Year end trading update
Advanced Computer Software Group plc (AIM: "ASW", "Advanced", or "the Group"), a leading provider of software and IT services to the UK health, care, public and commercial sectors, announces a trading update for the 12 months ended 28 February 2011.
The Group has continued to perform strongly, with both second half revenues and profits in line with expectations. Full year revenues are expected to be not less than £95m (2010: £30.2m), delivering organic revenue growth for the year of approximately 4%. 55% of the Group's revenues are recurring.
Adjusted EBITDA* is expected to be slightly more than £24m (2010: £7.2m), approximately 21% ahead of the previous year pro-forma** adjusted EBITDA of £19.8m. The Group has benefitted from a substantially reduced cost base, resulting in an improvement of Group operating margin by 3ppts from 22% to 25%.
The Group's operating cash conversion continues to be very strong at approximately 90% (2010: 88%). Net debt was down to £32m (2010: £41m), including cash of £11m.
Vin Murria, Chief Executive, commented:
"2011 has been an excellent year for the Group as we have delivered on our promise to build a strong business focussed on the health, care, public and commercial sectors. We anticipate reporting good organic growth of both revenues and adjusted EBITDA, and excellent cash generation.
"We remain confident that growing interest in our mobile applications for the health and social care markets; the move away from PCTs to GP Consortia following the July 2010 White Paper; and the increased demand for cost-effective hosting and outsourcing from local authorities, will provide exciting opportunities for further growth."
Advanced Health, Care & Public Sector
The Advanced Health, Care and Public Sector division has shown good organic growth of 4% and operating margin improvement of 4ppts to 30%. Within these results, the patient care management sub-division has shown particularly strong organic growth of 10% and operating margin improvement of 3ppts to 32%.
The division continues to focus on meeting both the operational and back office needs of the NHS service providers and local authorities. The core patient care management software is widely used in NHS clinics, call centres, hospices and residential homes and sales of Advanced's mobile solutions, iNurse and iConnect, launched in 2010, have gathered momentum. Now over 5,000 nurses and carers use Advanced' mobile application software and services to take advantage of operating efficiency savings with contracts typically covering a minimum five year term.
The White Paper in July 2010 set out proposals for the transformation of the NHS, including the phasing-out of the Primary Care Trust ("PCT") and the formation of the new Trusts, Care Commissioners and GP Consortia.

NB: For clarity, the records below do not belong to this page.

Lemma MergeAdjacent_spec s e pre it mid rest :
  tiles s (pre ++ it :: mid ++ rest) e -> 0 <= s -> e < 2 ^ 64 -> mid ++ rest <> [] ->
  no_repeat (map page_info pre) -> no_repeat (map page_info (mid ++ rest)) ->
  exists pre' skipped rest', MergeAdjacent pre it mid rest = Some (pre', rest')
    /\ merge_result s e pre it mid rest pre' skipped rest'.
Proof.
  intros Ht Hs He Hne Hn1 Hn2. unfold MergeAdjacent.
  destruct (merge_prev s pre it e (mid ++ rest)) as (p & block & -> & H1 & H2 & H3 & H4); [done..|].
  assert (forall next l, tiles s (p ++ block :: next :: l) e -> HasSameProperties block next = true ->
    no_repeat (map page_info (next :: l)) ->
    tiles s (p ++ Add block (num_pages next) :: l) e
    /\ pages (p ++ [Add block (num_pages next)]) = pages (pre ++ [it; next])
    /\ no_repeat (map page_info (p ++ Add block (num_pages next) :: l))) as Hm.
  { intros next l Hp HE Hl. apply same_properties_iff in HE. apply tiles_app in Hp as (c & K1 & K2).
    pose proof (tiles_bound _ _ _ K1) as [Hb _].
    destruct (merge_two c block next e l) as (K3 & K4 & K5); [done|lia|done|done|].
    split; [apply tiles_app; eauto|]. split.
    - rewrite pages_app, pages_one, K4, <- pages_one, app_assoc, <- pages_app, H2.
      rewrite <- (pages_one next), <- pages_app, <- app_assoc. done.
    - rewrite map_app in *. cbn [map] in *. rewrite K5. apply no_repeat_join; [done|congruence]. }
  assert (forall next l, HasSameProperties block next = false -> no_repeat (map page_info (next :: l)) ->
    no_repeat (map page_info (p ++ block :: next :: l))) as Hd.
  { intros next l HE Hl. rewrite map_app in *. cbn [map] in *. apply no_repeat_join; [done|].
    apply no_repeat_cons; [done|]. intros H. apply same_properties_iff in H. congruence. }
  destruct mid as [|next mid]; [destruct rest as [|next rest]; [done|]|]; destruct (HasSameProperties block next) eqn:E.
  - destruct (Hm next rest) as (K1 & K2 & K3); [done..|]. exists (p ++ [Add block (num_pages next)]), [next], rest.
    split; [done|]. split; rewrite <- ?app_assoc; [done|done|done|done|].
    constructor; [|done]. apply same_properties_iff in E. congruence.
  - exists (p ++ [block]), [], (next :: rest).
    split; [done|]. split; rewrite <- ?app_assoc; [done|done|apply Hd; done|done|constructor].
  - destruct (Hm next (mid ++ rest)) as (K1 & K2 & K3); [done..|].
    exists (p ++ [Add block (num_pages next)] ++ mid), [], rest.
    split; [done|]. split; rewrite <- ?app_assoc; [done| |done|done|constructor].
    rewrite app_assoc, pages_app, K2, <- pages_app, <- app_assoc, app_nil_r. done.
  - exists (p ++ [block] ++ next :: mid), [], rest.
    split; [done|]. split; rewrite <- ?app_assoc; [done| |apply Hd; done|done|constructor].
    rewrite app_assoc, pages_app, H2, <- pages_app, <- app_assoc, app_nil_r. done.
Qed.

(** ** The update loop *)

Lemma carve_spec block a e c :
  addr block = c -> 0 < num_pages block -> 0 <= c -> c + num_pages block * 4096 < 2 ^ 64 ->
  (4096 | c) -> (4096 | a) -> (4096 | e) -> a < e -> a < c + num_pages block * 4096 -> c < e ->
  exists before new_node mid,
    carve block a e c (c + num_pages block * 4096) = (before, new_node, mid)
    /\ tiles c (before ++ new_node :: mid) (c + num_pages block * 4096)
    /\ pages (before ++ new_node :: mid) = block_pages block
    /\ Forall (fun b => page_info b = page_info block) (before ++ new_node :: mid)
    /\ addr new_node = Z.max c a /\ Z.max c a + num_pages new_node * 4096 = Z.min e (c + num_pages block * 4096)
    /\ (before = [] \/ exists b, before = [b]) /\ (mid = [] \/ exists b, mid = [b]) /\ (mid = [] -> c + num_pages block * 4096 <= e).
Proof.
  intros Ha Hn Hc Hb [cq ->] [aq ->] [eq ->] Hae H1 H2. unfold carve, Split. rewrite Ha.
  set (n := num_pages block) in *. unfold PageSize.
  assert (forall x y, 0 <= y <= x -> x < 2 ^ 52 -> (x * 4096 -! y * 4096) / 4096 = x - y) as Hd.
  { intros x y ? ?. rewrite to_u64_id by (unfold is_u64; lia). rewrite <- Z.mul_sub_distr_r. apply Z.div_mul. lia. }
  destruct (Z.ltb_spec (cq * 4096) (aq * 4096)) as [Hl|Hl]; destruct (Z.ltb_spec (eq * 4096) (cq * 4096 + n * 4096)) as [He|He];
    cbn [addr at_range num_pages]; change (num_pages block) with n; rewrite ?Ha, ?Hd by lia;
    rewrite ?(to_u64_id (n - (aq - cq))), ?(to_u64_id (n - (eq - cq))), ?(to_u64_id (n - (aq - cq) - (eq - aq)))
      by (unfold is_u64; lia);
    do 3 eexists; (split; [reflexivity|]); cbn [app tiles addr at_range num_pages].
  all: split_and!; try lia; try done; try (by left); try (by right; eauto); try (by repeat constructor);
    unfold pages; cbn [map concat]; rewrite ?app_nil_r; try done.
  - rewrite (block_pages_split block (cq * 4096) (aq - cq) (aq * 4096) (n - (aq - cq))) by lia. f_equal.
    rewrite (block_pages_split (at_range block (aq * 4096) (n - (aq - cq))) (aq * 4096) (eq - aq) (eq * 4096)
      (n - (aq - cq) - (eq - aq))) by (cbn [num_pages at_range]; lia). done.
  - rewrite (block_pages_split block (cq * 4096) (aq - cq) (aq * 4096) (n - (aq - cq))) by lia. done.
  - rewrite (block_pages_split block (cq * 4096) (eq - cq) (eq * 4096) (n - (eq - cq))) by lia. done.
Qed.

Lemma end_addr_id n c : 0 <= c -> 0 <= n -> c + n * 4096 < 2 ^ 64 -> n *! PageSize +! c = c + n * 4096.
Proof. intros. change PageSize with 4096. rewrite (to_u64_id (n * 4096)), to_u64_id by (unfold is_u64; lia). lia. Qed.

(** An operation on blocks that only looks at and changes the properties, and
    that is the identity on what it has changed. *)
Class PageUpdate (matches : MemoryBlock -> bool) (func : MemoryBlock -> MemoryBlock) : Prop := {
  pu_matches : forall b a n, matches (at_range b a n) = matches b;
  pu_func : forall b a n, func (at_range b a n) = at_range (func b) a n;
  pu_idem : forall b, func (func b) = func b;
}.

Section UpdateLoop.
Context (matches : MemoryBlock -> bool) (func : MemoryBlock -> MemoryBlock) `{!PageUpdate matches func}.
Context (a e : Z).

(** The pages of a list that starts at [pos], after the update. *)
Definition update_page (pos : Z) (x : MemoryBlock) : MemoryBlock :=
  if (a <=? pos) && (pos <? e) && matches x then func x else x.
Fixpoint update_pages (pos : Z) (l : list MemoryBlock) : list MemoryBlock :=
  match l with
  | [] => []
  | x :: l => update_page pos x :: update_pages (pos + 4096) l
  end.

Lemma update_pages_app l1 l2 pos :
  update_pages pos (l1 ++ l2) = update_pages pos l1 ++ update_pages (pos + Z.of_nat (length l1) * 4096) l2.
Proof.
  revert pos. induction l1 as [|x l1 IH]; intros pos; cbn [app update_pages length].
  - f_equal. lia.
  - rewrite IH. do 3 f_equal. lia.
Qed.
Lemma update_pages_tiles t1 t2 s c : tiles s t1 c ->
  update_pages s (pages (t1 ++ t2)) = update_pages s (pages t1) ++ update_pages c (pages t2).
Proof. intros H. apply tiles_pages in H. rewrite pages_app, update_pages_app. do 2 f_equal. lia. Qed.

(** Pages out of the range, or that the update keeps. *)
Lemma update_pages_id pos l :
  (forall i x, (i < length l)%nat -> x ∈ l -> a <= pos + Z.of_nat i * 4096 < e -> matches x = true -> func x = x) ->
  update_pages pos l = l.
Proof.
  revert pos. induction l as [|x l IH]; intros pos H; cbn [update_pages]; [done|]. f_equal.
  - unfold update_page. destruct (Z.leb_spec a pos), (Z.ltb_spec pos e), (matches x) eqn:E; cbn [andb]; try done.
    apply (H O); [cbn; lia|left|lia|done].
  - apply IH. intros i y Hi Hy Hr. apply (H (S i)); [cbn; lia|right; done|lia].
Qed.
Lemma update_pages_after pos l : e <= pos -> update_pages pos l = l.
Proof. intros. apply update_pages_id. intros; lia. Qed.
Lemma update_pages_before s t c : tiles s t c -> c <= a -> update_pages s (pages t) = pages t.
Proof. intros Ht Hc. apply tiles_pages in Ht. apply update_pages_id. intros; lia. Qed.
Lemma matches_info b c : page_info b = page_info c -> matches b = matches c.
Proof.
  intros H. transitivity (matches (page_info b)); [symmetry; apply pu_matches|]. rewrite H. apply pu_matches.
Qed.
Lemma func_addr b : addr (func b) = addr b.
Proof. replace b with (at_range b (addr b) (num_pages b)) at 1 by (destruct b; done). rewrite pu_func. done. Qed.
Lemma func_num_pages b : num_pages (func b) = num_pages b.
Proof. replace b with (at_range b (addr b) (num_pages b)) at 1 by (destruct b; done). rewrite pu_func. done. Qed.
Lemma update_pages_in pos b : matches b = true -> a <= pos -> pos + num_pages b * 4096 <= e ->
  update_pages pos (block_pages b) = block_pages (func b).
Proof.
  intros Hm Ha He. rewrite <- (pu_matches b 0 0) in Hm. unfold block_pages. rewrite func_num_pages.
  replace (page_info (func b)) with (func (page_info b)) by apply pu_func.
  assert (pos + Z.of_nat (Z.to_nat (num_pages b)) * 4096 <= e \/ Z.to_nat (num_pages b) = O) as H by lia. clear He.
  revert pos Ha H. induction (Z.to_nat (num_pages b)) as [|n IH]; intros pos Ha H; [done|].
  cbn [repeat update_pages]. f_equal; [|apply IH; lia].
  unfold update_page. change (at_range b 0 0) with (page_info b) in Hm. rewrite Hm.
  destruct (Z.leb_spec a pos), (Z.ltb_spec pos e); [done|lia..].
Qed.
Lemma update_pages_done pos t : (exists b, Forall (fun c => page_info c = page_info (func b)) t) ->
  update_pages pos (pages t) = pages t.
Proof.
  intros [b H]. apply update_pages_id. intros _ x _ Hx _ _.
  unfold pages in Hx. apply list_elem_of_In, in_concat in Hx as (l & Hl & Hx).
  apply in_map_iff in Hl as (c & <- & Hc). apply repeat_spec in Hx. subst x.
  rewrite Forall_forall in H. rewrite H by (apply list_elem_of_In; done).
  unfold page_info. rewrite <- pu_func, pu_idem. done.
Qed.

Advanced's exposure to the demise of the PCT is minimal, potentially dwarfed by the new market opportunity resulting from the creation of these new organisations.
The Comprehensive Spending Review (CSR) in October 2010 emphasised the need for government funded organisations to reduce costs and improve efficiency by measuring and analysing costs to aid better procurement, automating processes to reduce headcount, and sharing overheads to minimise spend. Advanced is well placed, with its combination of deep public sector knowledge and extensive portfolio of business software applications including e-procurement, business intelligence and document management, to assist these organisations to optimise their operating efficiency.
Advanced 365 Managed Services
The results from the Advanced 365 Managed Services division were strong with 16% organic revenue growth and operating margin up 8ppts to 18%.
The focus on being the client's "trusted adviser" led to a 20% growth in application development services sold to new customers such as Readers Digest and Xstrata; and success for the Advanced on Demand solution which added new customers such as Family Mosaic and Plane Handling to its customer list.
Outsourcing and managed services successfully implemented over £3m of recurring new business during the year for customers such as Lyceum Capital, First Assist, Mizuho and ABPI.
Advanced 365 has invested significantly in cloud enablement for all categories of potential cloud users - public, private and application. Over 450 customers are contributing in excess of £16m of revenues to the division from cloud-based services.
Advanced Business Solutions
As previously announced, Advanced Business Solutions had a disappointing first half. Second half revenues were similar to the first half and following a restructuring implemented by a new management team, the operating margin improved by 6ppts to 27%.
As a result of the lower than expected first half performance, both revenue and EBITDA for the year were down 4% on the previous year. However, the sales pipeline is now 44% higher than at the same time in the previous year, and with recent new business wins including London Metal Exchange, Loomis, British Gymnastics, and a partnership with Advanced 365 to open up a pathway for private cloud and SaaS applications, the outlook is promising.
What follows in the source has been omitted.